Retype, exactly as they appear below, the lines between the line holding "destruct (Z.ltb_spec (alen" and the line holding "rewrite existsb_exists. split.", both ends included.

### WORKING DATA
● ● ● ● ●

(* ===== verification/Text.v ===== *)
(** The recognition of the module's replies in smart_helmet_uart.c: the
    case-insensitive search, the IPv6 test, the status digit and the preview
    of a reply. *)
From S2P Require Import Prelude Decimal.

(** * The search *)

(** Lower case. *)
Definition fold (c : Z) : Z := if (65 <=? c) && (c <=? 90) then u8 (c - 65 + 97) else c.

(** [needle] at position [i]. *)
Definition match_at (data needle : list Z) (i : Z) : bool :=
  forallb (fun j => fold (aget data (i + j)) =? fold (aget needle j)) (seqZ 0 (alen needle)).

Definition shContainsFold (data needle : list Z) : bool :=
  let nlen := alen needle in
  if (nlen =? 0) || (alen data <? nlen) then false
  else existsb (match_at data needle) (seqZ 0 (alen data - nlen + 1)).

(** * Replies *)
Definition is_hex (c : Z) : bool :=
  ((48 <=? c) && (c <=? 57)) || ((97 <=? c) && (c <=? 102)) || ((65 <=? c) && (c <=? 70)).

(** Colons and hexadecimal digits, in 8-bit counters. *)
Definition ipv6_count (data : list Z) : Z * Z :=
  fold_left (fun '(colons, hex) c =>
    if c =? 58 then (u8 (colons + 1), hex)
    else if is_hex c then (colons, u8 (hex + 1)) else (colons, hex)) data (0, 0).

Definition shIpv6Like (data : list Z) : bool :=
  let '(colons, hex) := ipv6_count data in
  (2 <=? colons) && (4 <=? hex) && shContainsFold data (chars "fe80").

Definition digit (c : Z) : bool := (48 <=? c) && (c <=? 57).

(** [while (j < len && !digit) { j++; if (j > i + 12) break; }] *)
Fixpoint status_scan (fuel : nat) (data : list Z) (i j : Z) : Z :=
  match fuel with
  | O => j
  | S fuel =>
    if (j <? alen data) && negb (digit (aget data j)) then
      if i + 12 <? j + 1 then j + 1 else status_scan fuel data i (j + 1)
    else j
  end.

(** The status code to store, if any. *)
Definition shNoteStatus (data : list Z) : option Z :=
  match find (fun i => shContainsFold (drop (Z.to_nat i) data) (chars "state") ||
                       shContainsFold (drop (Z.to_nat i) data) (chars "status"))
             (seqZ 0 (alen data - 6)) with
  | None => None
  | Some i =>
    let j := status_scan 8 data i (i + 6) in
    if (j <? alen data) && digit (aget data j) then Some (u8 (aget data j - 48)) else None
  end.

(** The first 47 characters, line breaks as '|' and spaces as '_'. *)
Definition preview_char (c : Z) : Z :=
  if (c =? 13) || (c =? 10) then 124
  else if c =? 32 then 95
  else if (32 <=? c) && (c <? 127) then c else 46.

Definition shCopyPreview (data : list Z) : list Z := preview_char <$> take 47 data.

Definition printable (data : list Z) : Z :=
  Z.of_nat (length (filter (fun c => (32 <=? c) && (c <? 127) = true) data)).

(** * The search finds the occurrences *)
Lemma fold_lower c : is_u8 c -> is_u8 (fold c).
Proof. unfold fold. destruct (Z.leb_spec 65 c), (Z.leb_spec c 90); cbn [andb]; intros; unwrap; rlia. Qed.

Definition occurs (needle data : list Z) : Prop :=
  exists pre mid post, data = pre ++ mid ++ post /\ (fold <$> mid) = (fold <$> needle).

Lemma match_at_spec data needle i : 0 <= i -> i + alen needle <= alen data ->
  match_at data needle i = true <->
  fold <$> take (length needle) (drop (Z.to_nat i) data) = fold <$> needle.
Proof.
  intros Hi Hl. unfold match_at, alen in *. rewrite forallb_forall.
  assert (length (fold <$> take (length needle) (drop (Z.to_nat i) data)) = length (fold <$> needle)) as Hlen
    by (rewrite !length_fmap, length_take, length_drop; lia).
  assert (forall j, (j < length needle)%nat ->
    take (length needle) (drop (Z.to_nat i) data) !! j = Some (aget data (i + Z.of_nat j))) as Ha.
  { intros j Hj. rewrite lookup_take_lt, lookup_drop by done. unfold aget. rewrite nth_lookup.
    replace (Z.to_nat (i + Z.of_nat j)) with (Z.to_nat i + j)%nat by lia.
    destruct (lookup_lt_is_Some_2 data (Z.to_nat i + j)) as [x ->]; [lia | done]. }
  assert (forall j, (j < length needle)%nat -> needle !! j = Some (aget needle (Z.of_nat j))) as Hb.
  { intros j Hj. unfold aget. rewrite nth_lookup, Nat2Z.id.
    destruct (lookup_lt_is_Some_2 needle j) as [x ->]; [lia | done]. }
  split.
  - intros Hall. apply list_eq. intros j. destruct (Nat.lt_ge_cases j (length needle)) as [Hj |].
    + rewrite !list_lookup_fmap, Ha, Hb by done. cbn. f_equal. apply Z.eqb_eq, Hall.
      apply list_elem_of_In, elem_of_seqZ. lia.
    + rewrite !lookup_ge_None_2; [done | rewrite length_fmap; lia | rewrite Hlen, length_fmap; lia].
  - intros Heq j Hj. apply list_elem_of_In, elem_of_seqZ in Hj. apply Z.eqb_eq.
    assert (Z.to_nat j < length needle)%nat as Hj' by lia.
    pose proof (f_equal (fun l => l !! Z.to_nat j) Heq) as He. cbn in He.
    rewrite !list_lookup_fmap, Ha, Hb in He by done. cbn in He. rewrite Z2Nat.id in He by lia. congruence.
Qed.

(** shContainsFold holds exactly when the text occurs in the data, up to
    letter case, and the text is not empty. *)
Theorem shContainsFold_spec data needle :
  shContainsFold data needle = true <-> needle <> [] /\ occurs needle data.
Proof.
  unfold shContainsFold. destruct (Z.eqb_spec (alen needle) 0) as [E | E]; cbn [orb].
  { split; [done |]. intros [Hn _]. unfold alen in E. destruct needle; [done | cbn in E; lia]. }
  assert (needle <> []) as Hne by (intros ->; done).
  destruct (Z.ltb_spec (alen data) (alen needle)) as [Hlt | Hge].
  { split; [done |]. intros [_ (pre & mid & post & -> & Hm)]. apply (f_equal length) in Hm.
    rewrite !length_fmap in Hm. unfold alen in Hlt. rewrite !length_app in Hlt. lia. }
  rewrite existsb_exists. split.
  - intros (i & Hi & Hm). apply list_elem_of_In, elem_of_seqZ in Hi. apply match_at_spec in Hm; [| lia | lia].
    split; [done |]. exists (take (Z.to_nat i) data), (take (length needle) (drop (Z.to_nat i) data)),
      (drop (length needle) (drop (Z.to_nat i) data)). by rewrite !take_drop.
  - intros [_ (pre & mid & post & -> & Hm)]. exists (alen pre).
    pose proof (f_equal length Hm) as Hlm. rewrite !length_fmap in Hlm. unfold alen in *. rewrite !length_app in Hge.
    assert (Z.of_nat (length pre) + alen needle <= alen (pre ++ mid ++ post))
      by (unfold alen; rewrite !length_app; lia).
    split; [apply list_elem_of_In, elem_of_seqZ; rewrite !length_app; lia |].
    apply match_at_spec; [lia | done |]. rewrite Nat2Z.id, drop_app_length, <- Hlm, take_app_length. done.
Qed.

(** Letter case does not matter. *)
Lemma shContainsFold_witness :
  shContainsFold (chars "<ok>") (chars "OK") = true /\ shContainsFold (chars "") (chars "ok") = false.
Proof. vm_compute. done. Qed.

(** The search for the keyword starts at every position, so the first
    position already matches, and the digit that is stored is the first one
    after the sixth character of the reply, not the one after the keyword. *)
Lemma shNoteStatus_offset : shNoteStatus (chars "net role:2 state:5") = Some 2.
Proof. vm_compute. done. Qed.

● ● ● ● ●

### PROBLEM SOLUTION
  destruct (Z.ltb_spec (alen data) (alen needle)) as [Hlt | Hge].
  { split; [done |]. intros [_ (pre & mid & post & -> & Hm)]. apply (f_equal length) in Hm.
    rewrite !length_fmap in Hm. unfold alen in Hlt. rewrite !length_app in Hlt. lia. }
  rewrite existsb_exists. split.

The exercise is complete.